安倍晋三首相は、3月28日の新型コロナウイルス感染症対策本部で、緊急経済対策を今後10日間程度でまとめ、2020年度補正予算を編成し、国会に提出する考えを表明した。中小企業などの事業継続、雇用維持に向けて融資制度を強化し、給付金制度を創設するほか、流行の終息後には大規模な観光キャンペーンなどを実施する方針。
安倍首相は「今は感染拡大の防止、重症化の防止が最優先だが、その後は、日本経済を再び確かな成長軌道へと回復させていく。甚大な影響のマグニチュードに見合うだけの強大な経済政策を打っていかなければならない」として、これまでの経済対策に加え、補正予算を編成し、財政、金融、税制の施策を講じる考えを示した。

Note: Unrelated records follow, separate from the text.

Lemma added_tag_is_granted_witness :
  let s := start [] (Some "COM3"%string) None true (Some OpenRefused) in
  let s1 := snd (add_tag_to_json "424242" s) in
  "424242"%string <> ""%string /\ esp s = Some "COM3"%string
  /\ In (JStr "424242") (allowed_tags s1)
  /\ serial (snd (check_tag "424242" s1))
     = [SerialWrite ("open" ++ newline)%string].
Proof.
  intros s s1.
  assert (Hne : "424242"%string <> ""%string) by discriminate.
  destruct (added_tag_is_granted "424242" "COM3" s Hne eq_refl)
    as [Hin [_ Hserial]].
  repeat apply conj; [exact Hne | reflexivity | exact Hin | exact Hserial].
Defined.

Lemma removed_tag_is_denied_witness :
  let s := start default_tags (Some "COM3"%string) None true None in
  let s1 := snd (remove_tag_from_json "12345" s) in
  "12345"%string <> ""%string /\ NoDup (allowed_tags s)
  /\ ~ In (JStr "12345") (allowed_tags s1)
  /\ serial (snd (check_tag "12345" s1)) = [].
Proof.
  intros s s1.
  assert (Hne : "12345"%string <> ""%string) by discriminate.
  destruct (removed_tag_is_denied "12345" s Hne NoDup_default_tags)
    as [Hnot [_ Hserial]].
  repeat apply conj;
    [exact Hne | exact NoDup_default_tags | exact Hnot | exact Hserial].
Defined.

Lemma remove_leaves_second_copy_witness :
  let s := start [JStr "12345"; JStr "67890"; JStr "12345"] None None true
             None in
  let s1 := snd (remove_tag_from_json "12345" s) in
  allowed_tags s = [] ++ JStr "12345" :: [JStr "67890"; JStr "12345"]
  /\ In (JStr "12345") [JStr "67890"; JStr "12345"]
  /\ fst (remove_tag_from_json "12345" s) = Return true
  /\ In (JStr "12345") (allowed_tags s1)
  /\ List.length (allowed_tags s1) + 1 = 3.
Proof.
  intros s s1.
  assert (Hne : "12345"%string <> ""%string) by discriminate.
  assert (Hin : In (JStr "12345") [JStr "67890"; JStr "12345"])
    by (right; left; reflexivity).
  destruct (remove_leaves_second_copy "12345" s [] _ Hne eq_refl Hin)
    as [Hret [Hstill [Hlen _]]].
  repeat apply conj;
    [reflexivity | exact Hin | exact Hret | exact Hstill | exact Hlen].
Defined.

Lemma run_ops_file_in_step_witness :
  let s := start [] None (Some "[]"%string) true None in
  let ops := [OpAdd "111"; OpAdd "222"; OpRemove "111"; OpRemove "333";
              OpAdd "222"]%string in
  let s' := snd (run_ops ops s) in
  file_holds_store s
  /\ fst (run_ops ops s) = Return tt
  /\ file_holds_store s'
  /\ load_tags_from_json s' = (Return (allowed_tags s'), s').
Proof.
  intros s ops s'.
  assert (Hfile : file_holds_store s).
  { exists "[]"%string. split; reflexivity. }
  destruct (run_ops_file_in_step ops [] s eq_refl eq_refl Hfile)
    as [Hret [_ [Hfile' Hload]]].
  repeat apply conj;
    [exact Hfile | exact Hret | exact Hfile' | exact (Hload eq_refl)].
Defined.

Lemma later_save_makes_up_witness :
  let s := start [JStr "111"] None (Some "[]"%string) true None in
  let s1 := snd (add_tag_to_json "222" (set_on_write (Some (WriteCut 3)) s)) in
  let s2 := snd (add_tag_to_json "333" (set_on_write None s1)) in
  "222"%string <> "333"%string
  /\ allowed_tags s2 = [JStr "111"; JStr "222"; JStr "333"]
  /\ tags_file s2
     = Some (json_dumps (JArr [JStr "111"; JStr "222"; JStr "333"])).
Proof.
  intros s s1 s2.
  assert (H1 : ~ In (JStr "222") (allowed_tags s))
    by (simpl; intuition discriminate).
  assert (H2 : ~ In (JStr "333") (allowed_tags s))
    by (simpl; intuition discriminate).
  assert (Hne : "222"%string <> "333"%string) by discriminate.
  destruct (later_save_makes_up (WriteCut 3) "222" "333" s H1 H2 Hne)
    as [_ [_ [Hstore Hfile]]].
  repeat apply conj; [exact Hne | exact Hstore | exact Hfile].
Defined.

Lemma keys_then_return_witness :
  let w := example_window true (Some "COM3"%string) "" in
  let run := for_each (OtherEvent :: KeyPress 65 "a" :: keys_12345
                         ++ [KeyPress Key_Return ""]) eventFilter w in
  scanning_enabled w = true
  /\ fst run = Done tt
  /\ core (snd run) = snd (check_tag "12345" (core w))
  /\ buffer (snd run) = ""%string.
Proof.
  intros w run.
  destruct (keys_then_return (OtherEvent :: KeyPress 65 "a" :: keys_12345)
              "" w eq_refl eq_refl) as [Hdone [Hcore [Hbuf _]]].
  repeat apply conj; [reflexivity | exact Hdone | exact Hcore | exact Hbuf].
Defined.

Lemma keys_ignored_when_idle_witness :
  let w := example_window false None "" in
  scanning_enabled w = false
  /\ for_each (keys_12345 ++ [KeyPress Key_Return ""]) eventFilter w
     = (Done tt, w).
Proof.
  intros w. split; [reflexivity|].
  exact (keys_ignored_when_idle (keys_12345 ++ [KeyPress Key_Return ""])
           w eq_refl).
Defined.

Lemma idle_in_step : scanning_in_step (example_window false None "").
Proof.
  split; intros H; [discriminate | now split].
Defined.

Lemma scanning_started_in_step :
  scanning_in_step (example_window true (Some "COM3"%string) "").
Proof.
  split; intros H; [discriminate | discriminate].
Defined.

Lemma port_open_while_scanning_witness :
  let w := example_window false None "" in
  let acts := [Filter (KeyPress 49 "1"); ClickScanControl;
               Filter (KeyPress 49 "1"); ClickAdd; EditTagInput " 777 ";
               ClickAdd; ClickRemove (Some 0) true; ClickScanControl;
               PortsChange [] (fun _ => Some "gone"%string); ClickRefresh;
               ClickScanControl]%string in
  scanning_in_step w
  /\ fst (for_each acts run_action w) = Done tt
  /\ scanning_in_step (snd (for_each acts run_action w)).
Proof.
  intros w acts. split; [exact idle_in_step|].
  exact (port_open_while_scanning acts w idle_in_step).
Defined.

Lemma scan_sends_open_iff_stored_witness :
  let w := example_window true (Some "COM3"%string) "" in
  let run := for_each (keys_12345 ++ [KeyPress Key_Return ""]) eventFilter w in
  scanning_in_step w /\ scanning_enabled w = true
  /\ fst run = Done tt
  /\ serial (core (snd run)) = [SerialWrite ("open" ++ newline)%string].
Proof.
  intros w run.
  destruct (scan_sends_open_iff_stored keys_12345 "" w
              scanning_started_in_step eq_refl eq_refl) as [Hdone Hserial].
  split; [exact scanning_started_in_step|]. split; [reflexivity|].
  split; [exact Hdone | exact Hserial].
Defined.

新たな経済対策のうち、中小・小規模事業者などへの対策では、民間金融機関でも無利子の制度融資を受けられる制度を整えるとともに、特に厳しい状況にある事業者など対して、事業を持続するための新たな給付金制度を創設する。
感染症の流行の終息を見据えた対策では、観光業、運輸業、飲食業、イベント・エンターテインメント業を対象として、「日本国内における人の流れと街のにぎわいを作り出し、地域を再活性化するため、官民一体型のキャンペーンとして大規模な支援策を展開する」と述べた。東京2020オリンピック・パラリンピックの延期も踏まえて、事業者への支援策を強化していく。